Si rechaza el puré de verduras, prueba a añadirle un cacito de los cereales que tome en papilla.

Otra idea es mezclarlo con un poco de leche de la que esté tomando, ya sea materna o de fórmula.

Puedes comenzar a darle purés de una sola verdura, la que más le guste (suelen aceptar mejor la zanahoria o la judía verde, por su sabor dulzón) y con el tiempo ir añadiendo el resto.
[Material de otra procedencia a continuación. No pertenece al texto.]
(* ===== verification/Stream.v ===== *)
(** The pages of a reply, merged over the volumes: [Run], [next_head],
    [cmp_heads], [volumes_in_turn] and the page loop of [stream_query_binary],
    from [crates/goz-daemon/src/server.rs].

    Each page is built under read locks taken for it, so what it sees of a
    volume's index may differ from page to page: [guards_at n] are the indexes
    the [n]-th page is built under, and [emit n] is whether its consumer took
    it.  Reading an index out of range is a panic, [None]. *)

From stdpp Require Import gmap.
From stdpp Require Import base option list sets sorting.
From Stdlib Require Import NArith ZArith Lia.
From S2P Require Import Prelude Types Fold NameStore NameOrder EntryTable Volume Binary TopK Page.

Section stream.
Context `{Unicode, Hasher}.

(** What reading an index gives. *)
Definition look {A} (v : VolumeIndex) (m : ST VolumeIndex A) : option A := fst <$> m v.

(** [EntryView::name]. *)
Definition entry_name (idx : N) : ST VolumeIndex (list N) := id <- ent (name_id idx) ;; raw_name id.

(** ** One volume's share *)

Definition PAGE_BYTE_BUDGET : N := MAX_SERVER_FRAME / 2.
Definition PATH_MEMO_CAP_BYTES : N := N.shiftl 32 20.

Record Run := {
  r_refs : list HitRef;
  r_pos : N;
  r_head_key : option (list N);
  r_memo : gmap N (option (list N));
  r_memo_generation : N;
  r_memo_bytes : N
}.

Definition run_new (refs : list HitRef) : Run :=
  {| r_refs := refs; r_pos := 0; r_head_key := None; r_memo := ∅; r_memo_generation := u64_max; r_memo_bytes := 0 |}.

Definition run_head (r : Run) : option HitRef := getN (r_pos r) (r_refs r).

(** [take_head]: the slice index panics past the end. *)
Definition take_head (r : Run) : option (HitRef * Run) :=
  h ← getN (r_pos r) (r_refs r);
  Some (h, {| r_refs := r_refs r; r_pos := r_pos r + 1; r_head_key := None; r_memo := r_memo r;
              r_memo_generation := r_memo_generation r; r_memo_bytes := r_memo_bytes r |}).

Definition with_head_key (k : list N) (r : Run) : Run :=
  {| r_refs := r_refs r; r_pos := r_pos r; r_head_key := Some k; r_memo := r_memo r;
     r_memo_generation := r_memo_generation r; r_memo_bytes := r_memo_bytes r |}.

Definition with_memo (m : gmap N (option (list N))) (g bytes : N) (r : Run) : Run :=
  {| r_refs := r_refs r; r_pos := r_pos r; r_head_key := r_head_key r; r_memo := m;
     r_memo_generation := g; r_memo_bytes := bytes |}.

Definition ensure_head_key (v : VolumeIndex) (prefix : list N) (r : Run) : option Run :=
  match r_head_key r with
  | Some _ => Some r
  | None =>
      h ← getN (r_pos r) (r_refs r);
      par ← look v (ent (parent (h_idx h)));
      built ← look v (path_of par []);
      name ← look v (entry_name (h_idx h));
      Some (with_head_key (fold (prefix ++ built.2) ++ [0] ++ fold name) r)
  end.

(** [row_path]: the path when the row can be shown. *)
Definition row_path (v : VolumeIndex) (par : N) (name prefix : list N) (r : Run) : option (option (list N) * Run) :=
  let r := if negb (r_memo_generation r =? Volume.generation v) || (PATH_MEMO_CAP_BYTES <? r_memo_bytes r)
           then with_memo ∅ (Volume.generation v) 0 r else r in
  '(parent_path, r) ← match r_memo r !! par with
    | Some known => Some (known, r)
    | None =>
        status ← look v (path_of par []);
        let built := match status with (PathOk, buf) => Some buf | _ => None end in
        Some (built, with_memo (<[par := built]> (r_memo r)) (r_memo_generation r) (r_memo_bytes r + len (default [] built)) r)
    end;
  Some (match parent_path with
        | None => None
        | Some pp => Some (prefix ++ (match pp with [] => [] | _ => pp ++ [0x5C] end) ++ name)
        end, r).

(** ** The next row *)

(** A run past the heads whose entry is gone. *)
Fixpoint skip_gone (fuel : nat) (v : VolumeIndex) (r : Run) (consumed : N) : option (Run * N) :=
  match run_head r with
  | None => Some (r, consumed)
  | Some h =>
      found ← look v (entry_if_frn (h_idx h) (h_frn h));
      match found, fuel with
      | Some _, _ => Some (r, consumed)
      | None, O => None
      | None, S fuel => '(_, r) ← take_head r; skip_gone fuel v r (consumed + 1)
      end
  end.

Fixpoint skip_all (runs : list Run) (guards : list VolumeIndex) (consumed : N) : option (list Run * N) :=
  match runs, guards with
  | [], _ => Some ([], consumed)
  | _ :: _, [] => None
  | r :: runs, v :: guards =>
      '(r, consumed) ← skip_gone (length (r_refs r)) v r consumed;
      '(runs, consumed) ← skip_all runs guards consumed;
      Some (r :: runs, consumed)
  end.

Definition by_name (ia ib : VolumeIndex) (a b : HitRef) : option comparison :=
  fa ← look ia (folded_name (h_idx a));
  fb ← look ib (folded_name (h_idx b));
  Some (bytes_cmp fa fb).

(** [then_with]: the second comparison is made only on a tie. *)
Definition then_with (c : comparison) (next : option comparison) : option comparison :=
  match c with Eq => next | c => Some c end.

(** [Ord] of [Option]. *)
Definition option_cmp {A} (cmp : A -> A -> comparison) (a b : option A) : comparison :=
  match a, b with
  | None, None => Eq
  | None, Some _ => Lt
  | Some _, None => Gt
  | Some a, Some b => cmp a b
  end.

(** [cmp_heads], with the runs whose keys it built. *)
Definition cmp_heads (runs : list Run) (a b : nat) (guards : list VolumeIndex) (prefixes : list (list N)) (sort : SortSpec)
  : option (comparison * list Run) :=
  ia ← guards !! a; ib ← guards !! b;
  ra ← runs !! a; rb ← runs !! b;
  ha ← getN (r_pos ra) (r_refs ra); hb ← getN (r_pos rb) (r_refs rb);
  '(base, runs) ← match key sort with
    | Name => c ← by_name ia ib ha hb; Some (c, runs)
    | Size =>
        sa ← look ia (view_size (h_idx ha)); sb ← look ib (view_size (h_idx hb));
        c ← then_with (N.compare (size_key sa (dir sort)) (size_key sb (dir sort))) (by_name ia ib ha hb); Some (c, runs)
    | DateModified =>
        ta ← look ia (view_mtime (h_idx ha)); tb ← look ib (view_mtime (h_idx hb));
        c ← then_with (N.compare (mtime_key ta (dir sort)) (mtime_key tb (dir sort))) (by_name ia ib ha hb); Some (c, runs)
    | Path =>
        pa ← prefixes !! a; ra ← ensure_head_key ia pa ra;
        let runs := <[a := ra]> runs in
        pb ← prefixes !! b; rb ← runs !! b; rb ← ensure_head_key ib pb rb;
        let runs := <[b := rb]> runs in
        Some (option_cmp bytes_cmp (r_head_key ra) (r_head_key rb), runs)
    end;
  Some (match dir sort with Desc => CompOpp base | Asc => base end, runs).

(** The run whose head comes first, of those numbered [todo]. *)
Fixpoint best_head (todo : list nat) (best : option nat) (runs : list Run) (guards : list VolumeIndex) (prefixes : list (list N)) (sort : SortSpec)
  : option (option nat * list Run) :=
  match todo with
  | [] => Some (best, runs)
  | ri :: todo =>
      r ← runs !! ri;
      match run_head r, best with
      | None, _ => best_head todo best runs guards prefixes sort
      | Some _, None => best_head todo (Some ri) runs guards prefixes sort
      | Some _, Some bi =>
          '(c, runs) ← cmp_heads runs ri bi guards prefixes sort;
          best_head todo (Some (match c with Lt => ri | _ => bi end)) runs guards prefixes sort
      end
  end.

(** [find] over the turn. *)
Fixpoint first_with_head (turn : list nat) (runs : list Run) : option (option nat) :=
  match turn with
  | [] => Some None
  | ri :: turn => r ← runs !! ri; match run_head r with Some _ => Some (Some ri) | None => first_with_head turn runs end
  end.

Definition next_head (runs : list Run) (guards : list VolumeIndex) (prefixes : list (list N)) (sort : SortSpec) (turn : option (list nat)) (consumed : N)
  : option (option nat * list Run * N) :=
  '(runs, consumed) ← skip_all runs guards consumed;
  match turn with
  | Some turn => ri ← first_with_head turn runs; Some (ri, runs, consumed)
  | None => '(ri, runs) ← best_head (seq 0 (length runs)) None runs guards prefixes sort; Some (ri, runs, consumed)
  end.

(** [volumes_in_turn].  A stable sort of numbers by their folded prefix is the
    sort by prefix, then number. *)
Definition ends_with (suffix l : list N) : bool := bool_decide (suffix `suffix_of` l).
Definition starts_with (prefix l : list N) : bool := bool_decide (prefix `prefix_of` l).

Definition by_prefix (folded : list (list N)) (a b : nat) : comparison :=
  thenc (bytes_cmp (default [] (folded !! a)) (default [] (folded !! b))) (Nat.compare a b).

Definition volumes_in_turn (prefixes : list (list N)) (d : SortDir) : option (list nat) :=
  let folded := fold <$> prefixes in
  let numbered := zip (seq 0 (length folded)) folded in
  let nested := existsb (fun '(i, a) =>
    negb (ends_with [0x5C] a) || existsb (fun '(j, b) => negb (i =? j)%nat && starts_with a b) numbered) numbered in
  if nested then None
  else
    let order := TopK.sort (by_prefix folded) (seq 0 (length folded)) in
    Some (match d with Desc => reverse order | Asc => order end).

(** ** A page *)

Record Asked := { a_sort : SortSpec; a_want_size : bool; a_want_mtime : bool }.

(** Rows into [out], at most [room] taken.  Of a row before [start] only its
    place counts. *)
Fixpoint fill (room : nat) (q : Asked) (guards : list VolumeIndex) (prefixes : list (list N)) (turn : option (list nat)) (start stop : N)
    (out : list N) (count : N) (runs : list Run) (consumed : N) : option (list N * N * list Run * N) :=
  match room with
  | O => Some (out, count, runs, consumed)
  | S room =>
      if (consumed <? stop) && (len out <? PAGE_BYTE_BUDGET) then
        '(ri, runs, consumed) ← next_head runs guards prefixes (a_sort q) turn consumed;
        match ri with
        | None => Some (out, count, runs, consumed)
        | Some ri =>
            r ← runs !! ri;
            '(href, r) ← take_head r;
            let consumed := consumed + 1 in
            if consumed <=? start then fill room q guards prefixes turn start stop out count (<[ri := r]> runs) consumed
            else
              v ← guards !! ri; prefix ← prefixes !! ri;
              par ← look v (ent (parent (h_idx href)));
              name ← look v (entry_name (h_idx href));
              '(path, r) ← row_path v par name prefix r;
              match path with
              | None => fill room q guards prefixes turn start stop out count (<[ri := r]> runs) consumed
              | Some path =>
                  size ← (if a_want_size q then look v (view_size (h_idx href)) else Some None);
                  mtime ← (if a_want_mtime q then look v (view_mtime (h_idx href)) else Some None);
                  fl ← look v (ent (flags (h_idx href)));
                  fill room q guards prefixes turn start stop (push_item out path (contains fl DIR) size mtime) (count + 1) (<[ri := r]> runs) consumed
              end
        end
      else Some (out, count, runs, consumed)
  end.

(** What every page's header says. *)
Record Header := { hd_total : N; hd_incomplete : bool; hd_pending : bool; hd_total_size : option N }.

(** One frame: its length is written over the placeholder. *)
Definition build_page (q : Asked) (hd : Header) (guards : list VolumeIndex) (prefixes : list (list N)) (turn : option (list nat)) (start stop : N)
    (runs : list Run) (consumed : N) : option (list N * list Run * N) :=
  let out := push_results_header [0; 0; 0; 0] (hd_total hd) 0 false (hd_incomplete hd) (hd_pending hd) (hd_total_size hd) 0 in
  '(out, count, runs, consumed) ← fill (N.to_nat PAGE_ROWS) q guards prefixes turn start stop out 0 runs consumed;
  payload ← patch_results_header (drop 4 out) (consumed <? stop) count;
  Some (le_encode 4 (as_u32 (len out - 4)) ++ payload, runs, consumed).

(** ** The reply *)

Section loop.
Context (q : Asked) (hd : Header) (prefixes : list (list N)) (turn : option (list nat)) (start stop : N).
Context (guards_at : nat -> list VolumeIndex) (emit : nat -> bool).

Fixpoint stream_pages (fuel page : nat) (runs : list Run) (consumed : N) : option (list (list N)) :=
  match fuel with
  | O => None
  | S fuel =>
      '(out, runs, consumed) ← build_page q hd (guards_at page) prefixes turn start stop runs consumed;
      if negb (emit page) || negb (consumed <? stop) then Some [out]
      else rest ← stream_pages fuel (S page) runs consumed; Some (out :: rest)
  end.
End loop.

(** The rows of the reply: [start..end] of the merged runs. *)
Definition row_bounds (n_total offset : N) (limit : option N) : N * N :=
  let start := N.min offset n_total in
  (start, match limit with Some l => N.min (start + l) n_total | None => n_total end).

(** [stream_query_binary] from the merge on.  One page consumes at least one
    row, so as many pages as rows, and one, are enough. *)
Definition stream_rows (q : Asked) (hd : Header) (prefixes : list (list N)) (offset : N) (limit : option N)
    (guards_at : nat -> list VolumeIndex) (emit : nat -> bool) (found : list (list HitRef)) : option (list (list N)) :=
  let runs := run_new <$> found in
  let turn := match key (a_sort q) with Path => volumes_in_turn prefixes (dir (a_sort q)) | _ => None end in
  let n_total := len (concat found) in
  let '(start, stop) := row_bounds n_total offset limit in
  stream_pages q hd prefixes turn start stop guards_at emit (S (N.to_nat n_total)) 0 runs 0.
End stream.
Pero incorpóralas de una en una; así, si alguna le sienta mal, podrás identificarla.

Otro truco para que se tome el puré es añadirle un trozo de manzana, de esta manera consigues darle un sabor y consistencia que les suele gustar.

Y cuando ya sepa masticar...

Hay un truco infalible para que se las tome: mezclar las verduras cocidas (zanahoria, champiñón, cebolla, pimiento) con salsa de tomate y pasta o con arroz. Si le añades una pizca de azúcar matarás la acidez y le gustará más.

Otra idea es hacerlas en pisto porque así se camuflan los sabores, pero para que funcione debes picar las verduras muy finas. O preparar platos que le gusten, como la pizza, con vegetales. O hacer figuras con los vegetales...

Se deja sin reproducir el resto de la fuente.